Whole-genome scanning reveals environmental selection mechanisms that shape diversity in populations of the epipelagic diatom Chaetoceros

Affiliations

Whole-genome scanning reveals environmental selection mechanisms that shape diversity in populations of the epipelagic diatom Chaetoceros

Charlotte Nef et al. PLoS Biol. .

Abstract

Diatoms form a diverse and abundant group of photosynthetic protists that are essential players in marine ecosystems. However, the microevolutionary structure of their populations remains poorly understood, particularly in polar regions. Exploring how closely related diatoms adapt to different environments is essential given their short generation times, which may allow rapid adaptations, and their prevalence in marine regions dramatically impacted by climate change, such as the Arctic and Southern Oceans. Here, we address genetic diversity patterns in Chaetoceros, the most abundant diatom genus and one of the most diverse, using 11 metagenome-assembled genomes (MAGs) reconstructed from Tara Oceans metagenomes. Genome-resolved metagenomics on these MAGs confirmed a prevalent distribution of Chaetoceros in the Arctic Ocean with lower dispersal in the Pacific and Southern Oceans as well as in the Mediterranean Sea. Single-nucleotide variants identified within the different MAG populations allowed us to draw a landscape of Chaetoceros genetic diversity and revealed an elevated genetic structure in some Arctic Ocean populations.
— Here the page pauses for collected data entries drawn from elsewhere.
Lemma deserialize_blocks_same (env : Env) (event1 event2 : dict) :
  same_inputs event1 event2 →
  match deserialize_blocks env event1, deserialize_blocks env event2 with
  | inl e1, inl e2 => e1 = e2
  | inr ev1, inr ev2 => same_inputs ev1 ev2
  | _, _ => False
  end.
Proof.
  intros Hsame. unfold deserialize_blocks.
  pose proof (deserialize_same env _ _ Hsame "ruleParameters" ltac:(tauto)) as H.
  destruct (deserialize env "ruleParameters" event1) as [e1 | ev1],
    (deserialize env "ruleParameters" event2) as [e2 | ev2]; try done.
  cbn. by apply deserialize_same; [| left].
Qed.

(** X1.  The handler reads of the event only the blocks [invokingEvent],
    [ruleParameters] and [resultToken], and whether [eventLeftScope] is
    there: two events that agree on these give the same calls and the same
    result.  In particular the value of [eventLeftScope] and any other key
    are ignored. *)
Theorem handler_ignores_the_rest_of_the_event (env : Env) (event1 event2 : dict) :
  same_inputs event1 event2 →
  aws_config_rule_handler env event1 = aws_config_rule_handler env event2.
Proof.
  intros Hsame. unfold aws_config_rule_handler.
  pose proof (required_keys_same _ _ Hsame) as Hk.
  destruct (required_keys_cases event1) as [[_ H1] | H1].
  { unfold validate. by rewrite <- Hk, H1. }
  assert (H2 : required_keys event2 = ([], Normal tt)) by congruence.
  pose proof (deserialize_blocks_same env _ _ Hsame) as Hd.
  destruct (deserialize_blocks env event1) as [e1 | ev1] eqn:Hd1,
    (deserialize_blocks env event2) as [e2 | ev2] eqn:Hd2; try done.
  { unfold validate. rewrite H1, H2, !bind_normal, Hd1, Hd2. by subst. }
  rewrite (validate_unfold _ _ _ H1 Hd1), (validate_unfold _ _ _ H2 Hd2).
  rewrite (rule_parameters_same env _ _ Hd).
  destruct (rule_parameters env ev2) as [tr [c | r | e]]; [| done..].
  rewrite !bind_normal. cbn. by rewrite (evaluate_and_report_same env _ _ Hd).
Qed.

Lemma handler_ignores_the_rest_of_the_event_witness :
  aws_config_rule_handler (Sample.env (Sample.one_host "On")) (Sample.event "firewall")
  = aws_config_rule_handler (Sample.env (Sample.one_host "On")) Scenario.noisy_event.
Proof.
  apply (handler_ignores_the_rest_of_the_event (Sample.env (Sample.one_host "On"))
           (Sample.event "firewall") Scenario.noisy_event).
  split_and!; reflexivity.
Defined.

(** ** Blocks given as text *)

(** Two events with the same keys whose blocks deserialize alike are
    handled alike. *)
Lemma handler_same_after_deserializing (env : Env) (event1 event2 : dict) :
  required_keys event1 = required_keys event2 →
  match deserialize_blocks env event1, deserialize_blocks env event2 with
  | inl e1, inl e2 => e1 = e2
  | inr ev1, inr ev2 => same_inputs ev1 ev2
  | _, _ => False
  end →
  aws_config_rule_handler env event1 = aws_config_rule_handler env event2.
Proof.
  intros Hk Hd. unfold aws_config_rule_handler.
  destruct (required_keys_cases event1) as [[_ H1] | H1].
  { unfold validate. by rewrite <- Hk, H1. }
  assert (H2 : required_keys event2 = ([], Normal tt)) by congruence.
  destruct (deserialize_blocks env event1) as [e1 | ev1] eqn:Hd1,
    (deserialize_blocks env event2) as [e2 | ev2] eqn:Hd2; try done.
  { unfold validate. rewrite H1, H2, !bind_normal, Hd1, Hd2. by subst. }
  rewrite (validate_unfold _ _ _ H1 Hd1), (validate_unfold _ _ _ H2 Hd2).
  rewrite (rule_parameters_same env _ _ Hd).
  destruct (rule_parameters env ev2) as [tr [c | r | e]]; [| done..].
  rewrite !bind_normal. cbn. by rewrite (evaluate_and_report_same env _ _ Hd).
Qed.

Lemma same_inputs_refl (event : dict) : same_inputs event event.
Proof. by split_and!. Qed.

Lemma has_insert_present (event : dict) (key key' : string) (v w : pyval) :
  event !! key = Some v → has (<[key := w]> event) key' = has event key'.
Proof.
  intros H. unfold has. destruct (decide (key = key')) as [<- | Hne].
  - rewrite lookup_insert_eq, H. by rewrite !bool_decide_eq_true_2.
  - by rewrite lookup_insert_ne.
Qed.

Lemma deserialize_text (env : Env) (key : string) (event : dict) (s : string) (v : pyval) :
  event !! key = Some (PStr s) → json_loads env s = ok v →
  deserialize env key event = ok (<[key := v]> event).
Proof. intros H Hj. unfold deserialize. rewrite H. cbn. by rewrite Hj. Qed.

Lemma deserialize_dict (env : Env) (key : string) (event d : dict) :
  event !! key = Some (PDict d) → deserialize env key event = ok event.
Proof. intros H. unfold deserialize. by rewrite H. Qed.

(** Deserializing one block commutes with replacing another. *)
Lemma deserialize_insert_ne (env : Env) (key key' : string) (event : dict) (w : pyval) :
  key ≠ key' →
  deserialize env key (<[key' := w]> event) =
  match deserialize env key event with
  | inl e => inl e
  | inr ev => inr (<[key' := w]> ev)
  end.
Proof.
  intros Hne. unfold deserialize. rewrite lookup_insert_ne by done.
  destruct (event !! key) as [v |]; [| done].
  destruct (is_dict v); cbn; [done |].
  destruct (py_json_loads env v) as [e | v']; [done |]. cbn.
  by rewrite insert_insert_ne.
Qed.

(** X2.  A block given as text that decodes to a mapping is handled as that
    mapping: replacing the text of [ruleParameters] or of [invokingEvent] by
    the mapping it decodes to changes neither the calls nor the result. *)
Theorem text_block_is_handled_as_its_mapping (env : Env) (event : dict) (key s : string)
    (d : dict) :
  key = "ruleParameters" ∨ key = "invokingEvent" →
  event !! key = Some (PStr s) →
  json_loads env s = ok (PDict d) →
  aws_config_rule_handler env event = aws_config_rule_handler env (<[key := PDict d]> event).
Proof.
  intros Hkey Hs Hj. apply handler_same_after_deserializing.
  - unfold required_keys. by rewrite !(has_insert_present _ _ _ _ _ Hs).
  - unfold deserialize_blocks. destruct Hkey as [-> | ->].
    + rewrite (deserialize_text _ _ _ _ _ Hs Hj).
      rewrite (deserialize_dict env _ (<[_ := _]> event) d) by apply lookup_insert_eq.
      cbn. destruct (deserialize env "invokingEvent" _); [done | apply same_inputs_refl].
    + rewrite deserialize_insert_ne by done.
      destruct (deserialize env "ruleParameters" event) as [e | ev1] eqn:E1; [done |].
      cbn.
      assert (Hs1 : ev1 !! "invokingEvent" = Some (PStr s)).
      { by rewrite (deserialize_other env "ruleParameters" "invokingEvent" _ _ ltac:(done) E1). }
      rewrite (deserialize_text _ _ _ _ _ Hs1 Hj).
      rewrite (deserialize_dict env _ (<[_ := _]> ev1) d) by apply lookup_insert_eq.
      apply same_inputs_refl.
Qed.

Lemma text_block_is_handled_as_its_mapping_witness :
  aws_config_rule_handler
    (Scenario.env_decoding "{...}" (PDict (Sample.rule_parameters "firewall"))
       (Sample.one_host "On"))
    (Scenario.event_with_text_parameters "{...}")
  = aws_config_rule_handler
      (Scenario.env_decoding "{...}" (PDict (Sample.rule_parameters "firewall"))
         (Sample.one_host "On"))
      (<["ruleParameters" := PDict (Sample.rule_parameters "firewall")]>
         (Scenario.event_with_text_parameters "{...}")).
Proof.
  apply (text_block_is_handled_as_its_mapping
           (Scenario.env_decoding "{...}" (PDict (Sample.rule_parameters "firewall"))
              (Sample.one_host "On"))
           (Scenario.event_with_text_parameters "{...}") "ruleParameters" "{...}"
           (Sample.rule_parameters "firewall"));
    [by left | reflexivity | reflexivity].
Defined.

(** The run stops where validation stops. *)
Lemma handler_validation_raises (env : Env) (event : dict) (tr : list call) (e : exn) :
  validate env event = (tr, Raise e) → aws_config_rule_handler env event = (tr, raise e).
Proof. intros H. unfold aws_config_rule_handler. by rewrite H. Qed.

Lemma validate_block_raises (env : Env) (event : dict) (e : exn) :
  required_keys event = ([], Normal tt) →
  deserialize_blocks env event = raise e →
  validate env event = ([], Raise e).
Proof. intros Hk Hd. unfold validate. by rewrite Hk, bind_normal, Hd. Qed.

Lemma deserialize_raises (env : Env) (key : string) (event : dict) (v : pyval) (e : exn) :
  event !! key = Some v → is_dict v = false → py_json_loads env v = raise e →
  deserialize env key event = raise e.
Proof. intros H Hd Hj. unfold deserialize. by rewrite H, Hd, Hj. Qed.

(** X3.  A block that is not a mapping and that [json.loads] refuses makes
    the handler raise before it calls any collaborator: the decoder's
    exception for text it cannot decode, [TypeError] for a value that is
    not text.  For [ruleParameters] the exception raised is that one; for
    [invokingEvent] it is that one unless [ruleParameters] failed first. *)
Theorem undecodable_block_raises (env : Env) (event : dict) (key : string) (v : pyval)
    (e : exn) :
  required_keys event = ([], Normal tt) →
  key = "ruleParameters" ∨ key = "invokingEvent" →
  event !! key = Some v →
  is_dict v = false →
  py_json_loads env v = raise e →
  ∃ e', aws_config_rule_handler env event = ([], raise e') ∧
        (key = "ruleParameters" ∨ (∃ d, event !! "ruleParameters" = Some (PDict d)) → e' = e).
Proof.
  intros Hk Hkey Hv Hd Hj.
  destruct Hkey as [-> | ->].
  - exists e. split; [| done].
    apply handler_validation_raises, validate_block_raises; [done |].
    unfold deserialize_blocks. by rewrite (deserialize_raises _ _ _ _ _ Hv Hd Hj).
  - destruct (deserialize env "ruleParameters" event) as [e1 | ev1] eqn:E1.
    + exists e1. split.
      * apply handler_validation_raises, validate_block_raises; [done |].
        unfold deserialize_blocks. by rewrite E1.
      * intros [[=] | [d Hrp]]. by rewrite (deserialize_dict _ _ _ _ Hrp) in E1.
    + exists e. split; [| done].
      apply handler_validation_raises, validate_block_raises; [done |].
      unfold deserialize_blocks. rewrite E1. cbn.
      apply (deserialize_raises _ _ _ v); [| done..].
      by rewrite (deserialize_other env "ruleParameters" "invokingEvent" _ _ ltac:(done) E1).
Qed.

Lemma undecodable_block_raises_witness :
  ∃ e', aws_config_rule_handler (Sample.env []) (Scenario.event_with_parameters (PInt 5))
        = ([], raise e') ∧
        ("ruleParameters" = "ruleParameters" ∨
         (∃ d, Scenario.event_with_parameters (PInt 5) !! "ruleParameters" = Some (PDict d)) →
         e' = TypeError).
Proof.
  apply (undecodable_block_raises (Sample.env []) (Scenario.event_with_parameters (PInt 5))
           "ruleParameters" (PInt 5) TypeError);
    [reflexivity | by left | reflexivity | reflexivity | reflexivity].
Defined.

(** ** The credential keys *)

Lemma credentials_missing_dict (rp : dict) :
  credentials_missing (PDict rp) =
  ok (negb (has rp "dsUsernameKey") && negb (has rp "dsPasswordKey") &&
      (negb (has rp "dsTenant") || negb (has rp "dsHostname"))).
Proof.
  unfold credentials_missing, py_and, py_or, py_not. rewrite !py_contains_dict. cbn.
  by destruct (has rp "dsUsernameKey"), (has rp "dsPasswordKey"), (has rp "dsTenant").
Qed.

(** X4.  Rule parameters that are not a mapping once deserialized (text
    that decodes to a list, a number, a text, ...) never get past the
    credential check: the handler returns the credentials message or raises
    [TypeError], and calls no collaborator. *)
Theorem non_mapping_parameters_are_not_evaluated (env : Env) (event ev : dict) (rp : pyval) :
  required_keys event = ([], Normal tt) →
  deserialize_blocks env event = ok ev →
  ev !! "ruleParameters" = Some rp →
  is_dict rp = false →
  aws_config_rule_handler env event
  = ([], ok {[ "requirements_not_met" := PStr credentials_message ]}) ∨
  aws_config_rule_handler env event = ([], raise TypeError).
Proof.
  intros Hk Hd Hrp Hnd.
  assert (H : resolve_credentials env rp
              = ([], Return {[ "requirements_not_met" := PStr credentials_message ]}) ∨
              resolve_credentials env rp = ([], Raise TypeError)).
  { unfold resolve_credentials.
    destruct rp as [| b | z | f | s | l | d]; try discriminate; try (by right).
    - destruct (credentials_missing (PStr s)) as [e | []] eqn:E; [| by left | by right].
      unfold credentials_missing, py_and, py_or, py_not in E. cbn in E.
      by repeat (case_match; cbn in E; try discriminate).
    - destruct (credentials_missing (PList l)) as [e | []] eqn:E; [| by left | by right].
      unfold credentials_missing, py_and, py_or, py_not in E. cbn in E.
      by repeat (case_match; cbn in E; try discriminate). }
  unfold aws_config_rule_handler. rewrite (validate_unfold _ _ _ Hk Hd).
  unfold rule_parameters. rewrite Hrp. destruct H as [-> | ->]; [by left | by right].
Qed.

Lemma non_mapping_parameters_are_not_evaluated_witness :
  let env := Scenario.env_decoding "[1, 2]" (PList [PInt 1; PInt 2]) [] in
  aws_config_rule_handler env (Scenario.event_with_text_parameters "[1, 2]")
  = ([], ok {[ "requirements_not_met" := PStr credentials_message ]}) ∨
  aws_config_rule_handler env (Scenario.event_with_text_parameters "[1, 2]")
  = ([], raise TypeError).
Proof.
  intros env.
  apply (non_mapping_parameters_are_not_evaluated env
           (Scenario.event_with_text_parameters "[1, 2]")
           (<["ruleParameters" := PList [PInt 1; PInt 2]]>
              (Scenario.event_with_text_parameters "[1, 2]"))
           (PList [PInt 1; PInt 2]));
    reflexivity.
Defined.

(** A run starts with the calls of its validation. *)
Lemma handler_extends_validation (env : Env) (event : dict) (tr : list call)
    (o : outcome (dict * option (pyval * pyval))) :
  validate env event = (tr, o) →
  ∃ rest, (aws_config_rule_handler env event).1 = (tr ++ rest)%list ∧
          ∀ e, o = Raise e → (aws_config_rule_handler env event).2 = raise e.
Proof.
  intros H. unfold aws_config_rule_handler. rewrite H.
  destruct o as [[ev c] | r | e].
  - rewrite bind_normal. destruct (evaluate_and_report env ev c) as [tr' o'].
    exists tr'. split; [by destruct o' | done].
  - exists []. by rewrite app_nil_r.
  - exists []. rewrite app_nil_r. split; [done |]. by intros e' [= <-].
Qed.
Gene flow patterns of closely related Chaetoceros populations seemed to correlate with distinct abiotic factors rather than with geographic distance. We found clear positive selection of genes involved in nutrient availability responses, in particular for iron (e.g., ISIP2a, flavodoxin), silicate, and phosphate (e.g., polyamine synthase), that were further supported by analysis of Chaetoceros transcriptomes. Altogether, these results highlight the importance of environmental selection in shaping diatom diversity patterns and provide new insights into their metapopulation genomics through the integration of metagenomic and environmental data.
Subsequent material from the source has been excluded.